Four teammates stood proudly behind the Ukraine flag, smiles beaming, celebrating their country’s first gold medal at the Sochi Olympics.

Parliament paused in the deeply divided Ukraine to mark the occasion.

After days of deadly anti-government protests, and as government and opposition leaders worked on a political solution to the months-long crisis, the Ukrainian women provided some good news with their victory Friday in the 4×6-kilometer biathlon relay — Ukraine’s first Winter Olympics gold medal in two decades.

“Great proof of how sport can unite the nation,” Sergei Bubka, the pole vault great and leader of the Ukraine Olympic Committee, posted on Twitter. “Moments after girls won gold Ukrainian Parliament stopped discussions …. Speaker greeted the team, MPs sang national anthem! It is a day of crucial decisions in Parliament.
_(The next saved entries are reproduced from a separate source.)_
(** *** [market_engine::execute] *)

(** The iterators before the first pass: the highest bid of the market is the
    one before the first bid of the next market. *)
Definition first_bid db quote_id base_id : option market_index_key :=
  let next_pair := if base_id + 1 =? quote_id then mk_price 0 0 (quote_id + 1) else mk_price 0 (base_id + 1) quote_id in
  match it_lower_bound index_key_lt (db_bids db) (mk_index next_pair 0) with
  | Some k => it_prev index_key_lt (db_bids db) (Some k)
  | None => it_last index_key_lt (db_bids db)
  end.
Definition first_ask db quote_id base_id : option market_index_key :=
  match it_lower_bound index_key_lt (db_asks db) (mk_index (mk_price 0 base_id quote_id) 0) with
  | Some k => Some k
  | None => it_begin index_key_lt (db_asks db)
  end.

(** Market-issued assets have a feed price, or had one. *)
Definition market_feed_price db quote_id base_id (quote base : asset_record) (p : engine_state) : result (option price) :=
  if is_market_issued quote && (as_id base =? 0) then
    feed <- get_active_feed_price db quote_id ;;
    let known := match get_market_status p (quote_id, base_id) with
                 | Some s => bool_decide (is_Some (st_last_valid_feed_price s))
                 | None => false
                 end in
    _ <- throw_if insufficient_feeds (negb known && bool_decide (feed = None)) ;;
    Ok feed
  else Ok None.
(* ===== verification/Supply.v ===== *)
(** Conservation of the supply of every asset.

    Each record holds some amount of each asset; an asset record also
    accounts for its current supply, which is owed. The balance of an
    evaluation state is the sum over all records plus the fees paid so far, and
    the 64-bit arithmetic of every operation keeps it, modulo 2^64. *)

From S2P Require Import Prelude Asset Names Combinatorics Records ChainInterface EvalState BalanceOps.
From S2P Require Import AccountOps AssetOps MarketOps Transaction.

(** ** What a record holds *)

Definition on_asset (a id v : Z) : Z := if id =? a then v else 0.

(** The unclaimed shares of a packet. *)
Definition unclaimed_amount (a : Z) (l : list red_packet_status) : Z :=
  foldr (fun s acc => (if unclaimed s then on_asset a (asset_id (rs_amount s)) (amount (rs_amount s)) else 0) + acc) 0 l.

Definition pay_balance_of (r : account_record) : Z :=
  match ac_delegate_info r with Some d => ds_pay_balance d | None => 0 end.

(** The amount of asset [a] a record of a table holds; for an asset record its
    collected fees and collateral, less its supply. *)
Definition held (t : table) (a : Z) : val_of t -> Z :=
  match t with
  | balance_t => fun r => on_asset a (balance_asset_id r) (br_balance r)
  | account_t => fun r => on_asset a 0 (pay_balance_of r)
  | asset_t => fun r => on_asset a (as_id r) (as_collected_fees r - as_current_supply r)
                        + on_asset a 0 (as_current_collateral r)
  | packet_t => fun r => unclaimed_amount a (pk_claim_statuses r)
  | operation_reward_t => fun r => at_or_0 (rw_fees r) a
  | _ => fun _ => 0
  end.

Definition table_sum (g : table -> Z) : Z :=
  g property_t + g account_t + g asset_t + g slate_t + g balance_t + g transaction_t + g burn_t
  + g ad_t + g note_t + g packet_t + g operation_reward_t + g feed_t + g slot_t + g game_t.

Lemma table_sum_update g g' t :
  (forall t', t' <> t -> g' t' = g t') -> table_sum g' = table_sum g - g t + g' t.
Proof.
  intros H. unfold table_sum.
  assert (forall t', g' t' = g t' \/ t' = t) as E by (intros t'; destruct (decide (t' = t)); auto).
  destruct t; rewrite ?(H property_t), ?(H account_t), ?(H asset_t), ?(H slate_t), ?(H balance_t),
    ?(H transaction_t), ?(H burn_t), ?(H ad_t), ?(H note_t), ?(H packet_t), ?(H operation_reward_t),
    ?(H feed_t), ?(H slot_t), ?(H game_t) by done; lia.
Qed.

(** The ids under which records are stored. *)
Definition key_ok `{Crypto} (t : table) : key_of t -> val_of t -> Prop :=
  match t with
  | balance_t => fun k r => balance_id r = k
  | account_t => fun k r => ac_id r = k
  | asset_t => fun k r => as_id r = k
  | packet_t => fun k r => pk_id r = k
  | operation_reward_t => fun k r => rw_id r = k
  | _ => fun _ _ => True
  end.

(** Conditions with the same address name the same asset. *)
Class CollisionFree `{Crypto} := {
  address_asset : forall c c', condition_address c = condition_address c' -> wc_asset_id c = wc_asset_id c'
}.

Section supply.
Context {S : Type} `{CI : chain_interface S} `{CS : !chain_spec S} `{Cr : Crypto} `{St : Statics}.
Implicit Types s : S.

Definition total (a : Z) s : Z := table_sum (fun t => map_sum (fun _ v => held t a v) (flat t s)).

(** The total an evaluation state accounts for. *)
Definition accounted (a : Z) s (fees : gmap Z Z) : Z := total a s + at_or_0 fees a.

Record wf s : Prop := {
  wf_keys : forall t k v, flat t s !! k = Some v -> key_ok t k v;
  wf_accounts : forall n id r, last_account_id s = Ok n -> flat account_t s !! id = Some r -> id <= n }.

Lemma map_sum_put t a s k v (m : gmap (key_of t) (val_of t)) :
  m = <[k := v]> (flat t s) ->
  map_sum (fun _ v => held t a v) m
  = map_sum (fun _ v => held t a v) (flat t s) - contrib (fun _ v => held t a v) k (flat t s !! k) + held t a v.
Proof. intros ->. exact (map_sum_insert (fun _ v => held t a v) (flat t s) k v). Qed.

Lemma total_store t k v a s s' :
  store t k v s = Ok s' -> tracked t = true ->
  total a s' = total a s - contrib (fun _ v => held t a v) k (flat t s !! k) + held t a v.
Proof.
  intros H Ht. apply store_flat in H as [H1 H2]; [ | done ]. unfold total.
  rewrite (table_sum_update (fun t => map_sum (fun _ v => held t a v) (flat t s)) _ t)
    by (intros t' Ht'; by rewrite H2).
  rewrite (map_sum_put t a s k v _ H1). lia.
Qed.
Hope the power of sport help to find unity.”

“I am very proud,” Bubka said. “The girls brought such a fantastic success, which really we needed today for the Ukrainian people, to bring the light, to bring the bright future and to show that Ukraine exists, the Ukrainian people together.”

It was a momentum shifting day for Ukraine, with Parliament voting to restore the 2004 constitution that limits presidential authority, clawing back some of the powers that President Viktor Yanukovych had pushed through after being elected in 2010.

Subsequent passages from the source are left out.